● Aim of the task
Look through the records and copy each line that has "MissingArticleBody" in it.

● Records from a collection
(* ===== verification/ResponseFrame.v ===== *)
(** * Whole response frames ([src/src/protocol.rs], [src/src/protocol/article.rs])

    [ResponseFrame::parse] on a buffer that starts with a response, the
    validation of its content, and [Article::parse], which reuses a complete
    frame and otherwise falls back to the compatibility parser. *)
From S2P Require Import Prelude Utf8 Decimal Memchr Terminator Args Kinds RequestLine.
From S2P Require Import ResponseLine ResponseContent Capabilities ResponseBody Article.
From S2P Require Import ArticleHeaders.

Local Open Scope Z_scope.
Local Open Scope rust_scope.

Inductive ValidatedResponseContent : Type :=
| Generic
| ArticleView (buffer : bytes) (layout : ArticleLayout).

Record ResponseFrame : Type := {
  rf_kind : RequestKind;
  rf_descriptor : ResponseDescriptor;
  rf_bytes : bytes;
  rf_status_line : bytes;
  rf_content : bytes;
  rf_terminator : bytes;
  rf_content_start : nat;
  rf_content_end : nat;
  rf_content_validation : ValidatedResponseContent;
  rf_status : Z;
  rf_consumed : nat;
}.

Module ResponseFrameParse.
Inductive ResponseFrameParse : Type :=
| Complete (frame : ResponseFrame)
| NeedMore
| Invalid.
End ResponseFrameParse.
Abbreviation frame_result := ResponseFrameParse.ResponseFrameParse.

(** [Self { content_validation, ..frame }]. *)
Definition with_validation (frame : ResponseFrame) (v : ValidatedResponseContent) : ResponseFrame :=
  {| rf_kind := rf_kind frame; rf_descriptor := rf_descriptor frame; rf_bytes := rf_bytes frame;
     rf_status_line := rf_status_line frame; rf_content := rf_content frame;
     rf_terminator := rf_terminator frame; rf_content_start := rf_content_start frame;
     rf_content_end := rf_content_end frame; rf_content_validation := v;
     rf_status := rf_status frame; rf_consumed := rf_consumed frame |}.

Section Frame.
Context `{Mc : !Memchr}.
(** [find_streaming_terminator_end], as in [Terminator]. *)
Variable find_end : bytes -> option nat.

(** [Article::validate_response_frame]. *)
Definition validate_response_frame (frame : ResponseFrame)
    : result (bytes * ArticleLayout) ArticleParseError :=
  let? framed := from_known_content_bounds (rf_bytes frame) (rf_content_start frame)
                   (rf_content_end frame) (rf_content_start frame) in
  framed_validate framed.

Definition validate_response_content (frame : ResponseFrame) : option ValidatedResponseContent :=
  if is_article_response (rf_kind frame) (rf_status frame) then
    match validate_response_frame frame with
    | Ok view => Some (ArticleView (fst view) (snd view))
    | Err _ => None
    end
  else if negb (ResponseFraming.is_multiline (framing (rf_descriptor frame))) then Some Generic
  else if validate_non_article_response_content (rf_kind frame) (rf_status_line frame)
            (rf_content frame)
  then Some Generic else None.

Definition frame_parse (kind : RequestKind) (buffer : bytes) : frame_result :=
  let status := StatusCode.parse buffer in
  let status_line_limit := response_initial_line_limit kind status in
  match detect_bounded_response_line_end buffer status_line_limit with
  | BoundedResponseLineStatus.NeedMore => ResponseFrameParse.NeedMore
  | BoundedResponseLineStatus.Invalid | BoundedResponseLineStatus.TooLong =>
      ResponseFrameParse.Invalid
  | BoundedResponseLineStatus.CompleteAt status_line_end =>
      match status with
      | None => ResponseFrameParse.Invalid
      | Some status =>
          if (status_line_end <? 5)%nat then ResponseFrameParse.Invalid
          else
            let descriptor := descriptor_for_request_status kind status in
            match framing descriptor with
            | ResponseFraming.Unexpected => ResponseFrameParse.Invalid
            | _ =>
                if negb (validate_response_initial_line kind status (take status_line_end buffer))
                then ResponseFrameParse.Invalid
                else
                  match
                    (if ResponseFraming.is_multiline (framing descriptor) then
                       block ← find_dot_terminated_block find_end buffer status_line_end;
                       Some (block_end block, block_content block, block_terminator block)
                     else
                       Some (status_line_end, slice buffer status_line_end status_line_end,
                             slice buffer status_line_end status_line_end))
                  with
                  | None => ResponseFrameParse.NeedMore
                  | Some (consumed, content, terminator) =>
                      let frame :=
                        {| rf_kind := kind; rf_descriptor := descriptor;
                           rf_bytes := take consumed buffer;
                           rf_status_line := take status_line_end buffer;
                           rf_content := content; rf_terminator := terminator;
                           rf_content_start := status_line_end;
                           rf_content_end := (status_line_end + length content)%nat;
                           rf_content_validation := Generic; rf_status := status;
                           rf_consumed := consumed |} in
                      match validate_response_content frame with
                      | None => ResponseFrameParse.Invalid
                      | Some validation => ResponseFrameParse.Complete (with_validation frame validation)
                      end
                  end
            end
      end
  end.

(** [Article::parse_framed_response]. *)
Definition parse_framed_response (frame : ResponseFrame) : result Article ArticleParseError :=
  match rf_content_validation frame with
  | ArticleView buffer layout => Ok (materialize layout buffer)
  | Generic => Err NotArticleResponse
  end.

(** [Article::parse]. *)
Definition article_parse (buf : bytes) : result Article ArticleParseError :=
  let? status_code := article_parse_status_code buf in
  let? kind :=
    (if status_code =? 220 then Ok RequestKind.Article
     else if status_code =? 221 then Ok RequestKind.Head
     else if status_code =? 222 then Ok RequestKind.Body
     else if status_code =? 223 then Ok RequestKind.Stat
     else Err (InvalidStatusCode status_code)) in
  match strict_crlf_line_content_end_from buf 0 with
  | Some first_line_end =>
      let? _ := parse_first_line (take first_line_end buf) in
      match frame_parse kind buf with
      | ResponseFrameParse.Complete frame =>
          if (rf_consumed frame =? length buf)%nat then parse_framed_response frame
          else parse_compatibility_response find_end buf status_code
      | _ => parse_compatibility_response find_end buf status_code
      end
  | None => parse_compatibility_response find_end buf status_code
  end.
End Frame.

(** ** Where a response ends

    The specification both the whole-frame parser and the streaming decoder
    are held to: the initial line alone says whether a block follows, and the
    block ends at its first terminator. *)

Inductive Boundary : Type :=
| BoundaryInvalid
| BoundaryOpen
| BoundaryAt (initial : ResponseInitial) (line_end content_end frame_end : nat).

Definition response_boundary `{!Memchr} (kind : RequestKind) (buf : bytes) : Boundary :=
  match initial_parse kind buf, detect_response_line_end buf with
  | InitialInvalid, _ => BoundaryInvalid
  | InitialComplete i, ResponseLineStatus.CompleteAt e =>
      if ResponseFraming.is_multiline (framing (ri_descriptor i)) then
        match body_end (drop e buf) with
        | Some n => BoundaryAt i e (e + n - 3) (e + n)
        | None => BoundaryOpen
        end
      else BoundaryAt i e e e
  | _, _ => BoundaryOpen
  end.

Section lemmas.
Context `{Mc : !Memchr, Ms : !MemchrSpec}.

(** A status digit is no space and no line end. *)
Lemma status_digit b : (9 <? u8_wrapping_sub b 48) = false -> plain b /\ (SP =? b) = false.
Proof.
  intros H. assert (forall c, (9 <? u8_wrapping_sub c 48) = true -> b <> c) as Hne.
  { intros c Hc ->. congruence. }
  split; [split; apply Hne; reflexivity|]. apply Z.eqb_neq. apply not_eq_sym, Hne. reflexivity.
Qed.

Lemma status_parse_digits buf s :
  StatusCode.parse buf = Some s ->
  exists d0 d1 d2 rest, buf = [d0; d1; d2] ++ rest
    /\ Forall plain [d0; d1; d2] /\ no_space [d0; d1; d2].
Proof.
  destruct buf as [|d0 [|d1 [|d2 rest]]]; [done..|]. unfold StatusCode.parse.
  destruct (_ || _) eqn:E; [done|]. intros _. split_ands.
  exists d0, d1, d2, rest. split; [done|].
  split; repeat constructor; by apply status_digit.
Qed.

--

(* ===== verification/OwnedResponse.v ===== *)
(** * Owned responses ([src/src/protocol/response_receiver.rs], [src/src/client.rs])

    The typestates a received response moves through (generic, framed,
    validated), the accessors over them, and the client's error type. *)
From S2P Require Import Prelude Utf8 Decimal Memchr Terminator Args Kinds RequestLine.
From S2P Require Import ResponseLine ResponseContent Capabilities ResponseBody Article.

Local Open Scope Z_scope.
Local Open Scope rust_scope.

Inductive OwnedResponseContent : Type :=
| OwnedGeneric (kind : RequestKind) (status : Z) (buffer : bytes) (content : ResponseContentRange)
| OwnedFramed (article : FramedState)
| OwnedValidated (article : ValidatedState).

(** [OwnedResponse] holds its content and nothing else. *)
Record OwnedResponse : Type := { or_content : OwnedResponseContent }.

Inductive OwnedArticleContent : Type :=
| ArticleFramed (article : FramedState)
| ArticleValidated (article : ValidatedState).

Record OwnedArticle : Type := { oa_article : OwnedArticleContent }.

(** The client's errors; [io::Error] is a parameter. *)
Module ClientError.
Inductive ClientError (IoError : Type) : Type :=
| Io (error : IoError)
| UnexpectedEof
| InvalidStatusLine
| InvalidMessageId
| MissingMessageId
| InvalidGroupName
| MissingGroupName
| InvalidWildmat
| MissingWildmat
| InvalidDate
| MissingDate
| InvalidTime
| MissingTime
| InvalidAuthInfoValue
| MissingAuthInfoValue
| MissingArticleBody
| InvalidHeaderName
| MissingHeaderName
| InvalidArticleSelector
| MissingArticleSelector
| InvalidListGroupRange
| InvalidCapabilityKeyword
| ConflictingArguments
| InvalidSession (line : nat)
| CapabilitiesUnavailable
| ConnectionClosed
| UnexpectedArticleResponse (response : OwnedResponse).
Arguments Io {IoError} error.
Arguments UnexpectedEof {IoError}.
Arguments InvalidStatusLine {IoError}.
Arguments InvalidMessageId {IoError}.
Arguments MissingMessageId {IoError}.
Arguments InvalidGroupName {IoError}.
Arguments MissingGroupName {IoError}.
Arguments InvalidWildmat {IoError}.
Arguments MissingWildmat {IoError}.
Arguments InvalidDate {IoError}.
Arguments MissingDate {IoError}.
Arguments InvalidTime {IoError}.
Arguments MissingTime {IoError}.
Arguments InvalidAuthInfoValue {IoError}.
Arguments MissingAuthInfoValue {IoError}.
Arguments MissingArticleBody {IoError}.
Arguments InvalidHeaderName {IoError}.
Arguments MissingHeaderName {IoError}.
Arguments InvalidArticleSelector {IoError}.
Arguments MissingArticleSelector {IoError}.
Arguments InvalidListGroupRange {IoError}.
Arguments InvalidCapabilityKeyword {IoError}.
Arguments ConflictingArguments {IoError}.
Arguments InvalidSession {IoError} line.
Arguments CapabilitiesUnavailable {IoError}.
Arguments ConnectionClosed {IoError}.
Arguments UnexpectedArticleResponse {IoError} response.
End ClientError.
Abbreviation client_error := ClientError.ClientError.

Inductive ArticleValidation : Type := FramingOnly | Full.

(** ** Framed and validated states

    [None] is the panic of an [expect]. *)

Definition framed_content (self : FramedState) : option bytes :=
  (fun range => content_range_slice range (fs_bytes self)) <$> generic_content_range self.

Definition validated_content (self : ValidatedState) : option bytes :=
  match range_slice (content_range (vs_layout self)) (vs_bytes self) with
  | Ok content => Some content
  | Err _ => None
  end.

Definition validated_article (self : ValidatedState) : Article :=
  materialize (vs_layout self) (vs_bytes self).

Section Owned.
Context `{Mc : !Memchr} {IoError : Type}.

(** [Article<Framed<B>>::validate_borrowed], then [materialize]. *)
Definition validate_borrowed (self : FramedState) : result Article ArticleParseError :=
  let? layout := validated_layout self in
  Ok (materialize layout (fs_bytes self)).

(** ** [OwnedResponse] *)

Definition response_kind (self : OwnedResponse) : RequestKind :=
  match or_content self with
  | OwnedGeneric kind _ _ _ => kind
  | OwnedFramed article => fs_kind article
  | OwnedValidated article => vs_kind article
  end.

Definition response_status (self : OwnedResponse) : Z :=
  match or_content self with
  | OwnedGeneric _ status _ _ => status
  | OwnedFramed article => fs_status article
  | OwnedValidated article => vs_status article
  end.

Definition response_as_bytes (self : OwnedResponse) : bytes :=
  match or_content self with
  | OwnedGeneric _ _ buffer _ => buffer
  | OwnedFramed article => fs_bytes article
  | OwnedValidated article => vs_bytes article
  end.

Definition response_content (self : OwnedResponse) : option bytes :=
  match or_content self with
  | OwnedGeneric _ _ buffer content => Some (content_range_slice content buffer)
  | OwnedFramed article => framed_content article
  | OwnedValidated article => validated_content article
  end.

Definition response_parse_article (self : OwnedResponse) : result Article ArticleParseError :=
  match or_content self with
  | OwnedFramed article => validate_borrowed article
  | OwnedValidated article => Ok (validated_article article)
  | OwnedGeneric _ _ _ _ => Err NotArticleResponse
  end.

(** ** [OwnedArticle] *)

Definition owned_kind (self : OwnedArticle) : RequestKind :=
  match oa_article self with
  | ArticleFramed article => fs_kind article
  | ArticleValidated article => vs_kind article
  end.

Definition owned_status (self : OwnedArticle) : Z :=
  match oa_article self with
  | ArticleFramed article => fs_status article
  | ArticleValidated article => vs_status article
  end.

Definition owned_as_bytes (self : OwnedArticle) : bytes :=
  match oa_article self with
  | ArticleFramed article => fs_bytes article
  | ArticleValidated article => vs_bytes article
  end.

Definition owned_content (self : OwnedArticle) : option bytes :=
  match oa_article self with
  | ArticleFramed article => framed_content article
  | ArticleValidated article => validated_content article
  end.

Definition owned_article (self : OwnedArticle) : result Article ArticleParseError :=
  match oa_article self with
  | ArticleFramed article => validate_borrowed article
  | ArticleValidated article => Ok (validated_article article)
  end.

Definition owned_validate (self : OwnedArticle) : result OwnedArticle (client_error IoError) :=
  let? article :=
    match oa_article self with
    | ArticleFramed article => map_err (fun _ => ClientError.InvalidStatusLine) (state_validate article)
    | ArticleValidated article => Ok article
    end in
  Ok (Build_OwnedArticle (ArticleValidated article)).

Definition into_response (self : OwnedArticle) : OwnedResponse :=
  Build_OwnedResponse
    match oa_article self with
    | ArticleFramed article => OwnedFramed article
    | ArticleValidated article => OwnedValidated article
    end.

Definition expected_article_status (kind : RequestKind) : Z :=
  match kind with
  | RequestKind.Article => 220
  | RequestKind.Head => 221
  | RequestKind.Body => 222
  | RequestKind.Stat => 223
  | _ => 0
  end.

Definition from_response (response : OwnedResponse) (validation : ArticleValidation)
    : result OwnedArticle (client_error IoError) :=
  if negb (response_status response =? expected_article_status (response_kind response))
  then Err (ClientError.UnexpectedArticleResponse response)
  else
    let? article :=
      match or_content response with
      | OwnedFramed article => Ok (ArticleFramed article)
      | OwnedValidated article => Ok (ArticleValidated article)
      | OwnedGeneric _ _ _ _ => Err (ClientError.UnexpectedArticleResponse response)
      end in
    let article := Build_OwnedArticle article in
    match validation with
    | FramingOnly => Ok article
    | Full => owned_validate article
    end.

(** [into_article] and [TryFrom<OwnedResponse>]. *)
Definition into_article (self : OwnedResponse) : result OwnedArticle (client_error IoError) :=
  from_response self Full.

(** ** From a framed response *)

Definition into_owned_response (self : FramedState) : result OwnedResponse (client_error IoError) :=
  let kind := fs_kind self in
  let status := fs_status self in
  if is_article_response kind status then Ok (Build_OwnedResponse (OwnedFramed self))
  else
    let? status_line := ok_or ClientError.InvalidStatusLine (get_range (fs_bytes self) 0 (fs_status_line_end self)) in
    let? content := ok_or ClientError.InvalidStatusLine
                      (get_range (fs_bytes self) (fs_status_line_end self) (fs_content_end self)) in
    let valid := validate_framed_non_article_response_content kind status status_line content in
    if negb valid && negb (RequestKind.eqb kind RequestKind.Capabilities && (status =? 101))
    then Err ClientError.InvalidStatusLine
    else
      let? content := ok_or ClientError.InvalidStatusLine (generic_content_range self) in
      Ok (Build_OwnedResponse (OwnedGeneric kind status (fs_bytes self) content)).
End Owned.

...

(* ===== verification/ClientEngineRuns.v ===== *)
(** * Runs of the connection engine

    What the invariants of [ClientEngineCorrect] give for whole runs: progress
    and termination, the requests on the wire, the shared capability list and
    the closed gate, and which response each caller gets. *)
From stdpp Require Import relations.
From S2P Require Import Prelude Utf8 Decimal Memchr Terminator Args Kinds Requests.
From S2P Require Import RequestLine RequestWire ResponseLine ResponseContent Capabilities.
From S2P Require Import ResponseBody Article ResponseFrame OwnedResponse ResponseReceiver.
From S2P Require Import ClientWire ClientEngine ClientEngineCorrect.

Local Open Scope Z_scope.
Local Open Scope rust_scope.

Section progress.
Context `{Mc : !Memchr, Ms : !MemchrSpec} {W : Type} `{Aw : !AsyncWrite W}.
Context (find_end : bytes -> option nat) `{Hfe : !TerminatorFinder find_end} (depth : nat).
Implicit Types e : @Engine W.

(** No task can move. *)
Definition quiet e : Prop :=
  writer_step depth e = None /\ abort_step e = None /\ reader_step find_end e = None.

● Answer space
| MissingArticleBody
Arguments MissingArticleBody {IoError}.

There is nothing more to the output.